Ее глаза как два огромных колодца, в которых впервые прослеживается хоть какая-то глубина.
– А что касается тебя…
Я медленно выдыхаю, чтобы просто не сорваться и не сказать так, как она заслужила. Скидка на возраст и на живот.
– С тобой не было бы даже этого. Ни тогда. Ни сейчас.
Отпускаю ее лицо, бесстрастно смотрю, как она потирает дрожащими пальцами свой подбородок.
– Ты… ты… – бормочет невнятно.
– Непонятно сказал? Ты мне неинтересна, Полина, – обрываю бессвязный монолог и попытку расплакаться. – Будешь уходить – закрой дверь.

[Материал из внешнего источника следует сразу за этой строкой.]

(** what a verdict says: over the duty's counted metrics, error when none has a value or the headline went unmeasured past its limit, missed when a measured one
    is off target, met when all measured ones are on it; and the results hold exactly the measured metrics, each with its value against its own target. *)
Theorem judge_spec rounded iso_minute ms o history :
  NoDup (map k_key ms) -> ms <> [] ->
  let j := judge rounded iso_minute ms o history in
  let stale := history ≫= (fun h => staleHeadline iso_minute ms o h.1 h.2) in
  let all_unmeasured := forall m, m ∈ verdictMetrics ms -> counted_value o m = None in
  (verdict j = VError <-> all_unmeasured \/ stale <> None) /\
  (verdict j = VMissed <-> stale = None /\ exists m v, m ∈ verdictMetrics ms /\ counted_value o m = Some v /\ met m v = false) /\
  (verdict j = VMet <-> stale = None /\ ~ all_unmeasured /\ forall m v, m ∈ verdictMetrics ms -> counted_value o m = Some v -> met m v = true) /\
  (forall m, m ∈ verdictMetrics ms -> OMap.get (k_key m) (metrics j) = result_of o m <$> counted_value o m) /\
  (forall k, k ∉ map k_key ms -> OMap.get k (metrics j) = None).
Proof.
  intros Hnd Hne j stale all. destruct (judge_cases rounded iso_minute ms o history) as [Hmet Hver]. fold j in Hmet, Hver. fold stale in Hver.
  destruct (judgeCounted_spec rounded ms o Hnd Hne) as [Hnone Hsome]. set (meas := base.filter (fun m => counted_value o m <> None) (verdictMetrics ms)) in *.
  assert (forall m, m ∈ meas <-> m ∈ verdictMetrics ms /\ counted_value o m <> None) as Hin by (intros m; unfold meas; rewrite list_elem_of_filter; tauto).
  assert (all <-> meas = []) as Hall.
  { split; [|intros Hm m Hmv; destruct (counted_value o m) eqn:E; [|done]; exfalso; by apply (not_elem_of_nil m); rewrite <- Hm; apply Hin; rewrite E].
    intros Ha. destruct meas as [|m l]; [done|]. destruct (proj1 (Hin m)) as [Hmv Hn]; [by left|]. by destruct Hn; apply Ha. }
  assert (NoDup (map k_key (verdictMetrics ms))) as Hnd' by (by rewrite verdict_keys).
  assert (NoDup (map k_key meas)) as Hndm by (by apply nodup_map_filter).
  destruct (decide (meas = [])) as [Hm|Hm].
  - destruct (judgeCounted rounded ms o) as [[v r] t]. cbn [fst snd] in *. injection (Hnone Hm) as -> ->. cbn in Hver, Hmet. rewrite Hver, Hmet.
    split_and!; [split; [left; by apply Hall|done]|split; [done|intros (_ & m & v & Hmv & Hv & _); rewrite (proj2 Hall Hm m Hmv) in Hv; done]|split; [done|by intros (_ & [] & _); apply Hall]| |done].
    intros m Hmv. by rewrite (proj2 Hall Hm m Hmv).
  - destruct (Hsome Hm) as [Hv Hr]. destruct (judge_results rounded o meas Hndm ([], [])) as [Hres Hno]. rewrite Hmet, Hr.
    assert (~ all) as Hnall by (by rewrite Hall). rewrite Hv in Hver.
    pose proof (missed_iff rounded ms o) as Hmiss. fold meas in Hmiss.
    assert (bool_decide (match omap (missed_text rounded o) meas with [] => VMet | _ => VMissed end = VError) = false) as Hbd by (destruct (omap _ _); by apply bool_decide_eq_false).
    rewrite Hbd in Hver. split_and!.
    + rewrite Hver. destruct stale; [by split; [right|]|]. destruct (omap _ _); split; try done; by intros [].
    + rewrite <- Hmiss, Hver. destruct stale; [by split; [|intros []]|]. destruct (omap _ _); split; try done. by intros [_ []].
    + rewrite Hver. destruct stale; [by split; [|intros []]|]. assert ((forall m v, m ∈ verdictMetrics ms -> counted_value o m = Some v -> met m v = true) <-> omap (missed_text rounded o) meas = []) as ->.
      { split.
        - intros Hmet'. destruct (decide (omap (missed_text rounded o) meas = [])) as [|Ho]; [done|]. apply Hmiss in Ho as (m & v & H1 & H2 & H3). by rewrite (Hmet' m v) in H3.
        - intros Ho m v H1 H2. destruct (met m v) eqn:E; [done|]. exfalso. by apply Hmiss; [exists m, v|]. }
      destruct (omap _ _); split; try done; by intros (_ & _ & ?).
    + intros m Hmv. destruct (counted_value o m) as [v|] eqn:E; cbn.
      * apply Hres; [apply Hin; by rewrite E|by apply value_number].
      * rewrite Hno; [done|]. intros (x & Hx & Hxm)%list_elem_of_fmap. apply Hin in Hxm as [Hxm Hxv]. by rewrite (nodup_key k_key (verdictMetrics ms) m x) in E.
    + intros k Hk. rewrite Hno; [done|]. intros (x & -> & Hxm)%list_elem_of_fmap. apply Hk. rewrite <- verdict_keys. apply Hin in Hxm as [Hxm _]. apply list_elem_of_fmap. by exists x.
Qed.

Самый лучший звук – это грохот. Потому что после него я наконец остаюсь снова один. Втягиваюсь в работу, чтобы выбить мысли о малолетке, которая оказалась куда опасней опытных хищниц.
Грубо, жестко. Но жалости нет. Как и надежды на то, что она в корне изменится или хотя бы о чем-то задумается.
Разве что жизнь перетрет ее так, что она сама обновится. Пока у нее большие шансы на это.
Снова втягиваюсь в работу. Если бы не Евгения Петровна, забыл бы даже позавтракать, а так что-то ел. Дом пустой, но замечаю я это, лишь когда в нем снова все собираются. Все, за исключением одного человека.
Семь часов вечера.
Восемь.
Девять.
Алисы все еще нет, и, блядь, кажется, это никого не волнует, кроме меня.